[Stored data entries]
⁂
(** [AgentService.run_agent], the base implementation. *)
Definition AgentService_run_agent (agent : Agent) (context : AgentContext)
  : M unit :=
  tell (AgentInvoked agent) ;;
  for_each (agent_steps agent (chat_history_messages context))
           (fun step =>
              match nth_error (emit_funcs context) (fst step) with
              | Some func => func (snd step) (metadata context)
              | None => ret tt
              end).

(** The body of the loop of [wrapper], for one block. *)
Definition wrapper_block (speech : option Tool) (context : AgentContext)
           (emit_func : EmitFunc) (md : Metadata) (block : Block)
  : M unit :=
  if is_text block then
    let text := clean_text (text block) in
    if truthy text then
      let block := set_text block text in
      emit_func [block] md ;;
      match speech with
      | Some tool =>
          out <- lift (speech_run tool [block]
                         (chat_history_messages context)
                         (metadata context)) ;;
          audio_block <- item0 out ;;
          let audio_block := set_public_data audio_block true in
          emit_func [audio_block] md
      | None => ret tt
      end
    else ret tt
  else emit_func [block] md.

(** [wrap_emit(emit_func)] inside [run_agent]. *)
Definition wrap_emit (speech : option Tool) (context : AgentContext)
           (emit_func : EmitFunc) : EmitFunc :=
  fun blocks md =>
    for_each blocks (wrapper_block speech context emit_func md).

(** [run_agent] *)
Definition run_agent (self : GirlfriendGPT) (agent : Agent)
           (context : AgentContext) : M unit :=
  exceeded <- limit_exceeded self context ;;
  if (exceeded : bool) then ret tt
  else
    let speech := voice_tool self in
    let context :=
      set_emit_funcs context
        (map (wrap_emit speech context) (emit_funcs context)) in
    AgentService_run_agent agent context.

End Platform.

(** ** The sanitizer as the specification describes it *)

(** Modelled from the spec: [tools/utils.py], which defines
    [clean_text], is not among the sources.  The specification gives the
    sanitizer's contract: it accepts raw text and returns cleaned text or
    the empty string, it never fails, and a message whose text is missing
    or malformed is treated as empty.  [strip] stands for the cleaning of
    a present text. *)
Definition clean_text_total (strip : string -> string) (raw : option string)
  : string :=
  match raw with
  | Some s => strip s
  | None => EmptyString
  end.

(** ** A small platform to run the definitions on *)

Definition sample_metadata : Metadata := [("chat_id", "42")].

(** Removes every asterisk. *)
Fixpoint strip_stars (s : string) : string :=
  match s with
  | EmptyString => EmptyString
  | String c rest =>
      if Ascii.eqb c "*" then strip_stars rest else String c (strip_stars rest)
  end.

Definition sample_clean_text : option string -> string :=
  clean_text_total strip_stars.

(** A speech service that answers each input block with one MP3 block. *)
Definition sample_speech_run (tool : Tool) (blocks history : list Block)
           (md : Metadata) : Exn + list Block :=
  inr (map (fun b => {| text := None; mime_type := Some MP3;
                        url := text b; public_data := false |}) blocks).

(** A speech service that is down. *)
Definition failing_speech_run (tool : Tool) (blocks history : list Block)
           (md : Metadata) : Exn + list Block :=
  inl (ToolError "speech generation failed").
⁂
• WORK REQUIRED: Extract every record. Keep wording exact.

• COMPLETED EXERCISE:
(** [AgentService.run_agent], the base implementation. *)
Definition AgentService_run_agent (agent : Agent) (context : AgentContext)
  : M unit :=
  tell (AgentInvoked agent) ;;
  for_each (agent_steps agent (chat_history_messages context))
           (fun step =>
              match nth_error (emit_funcs context) (fst step) with
              | Some func => func (snd step) (metadata context)
              | None => ret tt
              end).

(** The body of the loop of [wrapper], for one block. *)
Definition wrapper_block (speech : option Tool) (context : AgentContext)
           (emit_func : EmitFunc) (md : Metadata) (block : Block)
  : M unit :=
  if is_text block then
    let text := clean_text (text block) in
    if truthy text then
      let block := set_text block text in
      emit_func [block] md ;;
      match speech with
      | Some tool =>
          out <- lift (speech_run tool [block]
                         (chat_history_messages context)
                         (metadata context)) ;;
          audio_block <- item0 out ;;
          let audio_block := set_public_data audio_block true in
          emit_func [audio_block] md
      | None => ret tt
      end
    else ret tt
  else emit_func [block] md.

(** [wrap_emit(emit_func)] inside [run_agent]. *)
Definition wrap_emit (speech : option Tool) (context : AgentContext)
           (emit_func : EmitFunc) : EmitFunc :=
  fun blocks md =>
    for_each blocks (wrapper_block speech context emit_func md).

(** [run_agent] *)
Definition run_agent (self : GirlfriendGPT) (agent : Agent)
           (context : AgentContext) : M unit :=
  exceeded <- limit_exceeded self context ;;
  if (exceeded : bool) then ret tt
  else
    let speech := voice_tool self in
    let context :=
      set_emit_funcs context
        (map (wrap_emit speech context) (emit_funcs context)) in
    AgentService_run_agent agent context.

End Platform.

(** ** The sanitizer as the specification describes it *)

(** Modelled from the spec: [tools/utils.py], which defines
    [clean_text], is not among the sources.  The specification gives the
    sanitizer's contract: it accepts raw text and returns cleaned text or
    the empty string, it never fails, and a message whose text is missing
    or malformed is treated as empty.  [strip] stands for the cleaning of
    a present text. *)
Definition clean_text_total (strip : string -> string) (raw : option string)
  : string :=
  match raw with
  | Some s => strip s
  | None => EmptyString
  end.

(** ** A small platform to run the definitions on *)

Definition sample_metadata : Metadata := [("chat_id", "42")].

(** Removes every asterisk. *)
Fixpoint strip_stars (s : string) : string :=
  match s with
  | EmptyString => EmptyString
  | String c rest =>
      if Ascii.eqb c "*" then strip_stars rest else String c (strip_stars rest)
  end.

Definition sample_clean_text : option string -> string :=
  clean_text_total strip_stars.

(** A speech service that answers each input block with one MP3 block. *)
Definition sample_speech_run (tool : Tool) (blocks history : list Block)
           (md : Metadata) : Exn + list Block :=
  inr (map (fun b => {| text := None; mime_type := Some MP3;
                        url := text b; public_data := false |}) blocks).

(** A speech service that is down. *)
Definition failing_speech_run (tool : Tool) (blocks history : list Block)
           (md : Metadata) : Exn + list Block :=
  inl (ToolError "speech generation failed").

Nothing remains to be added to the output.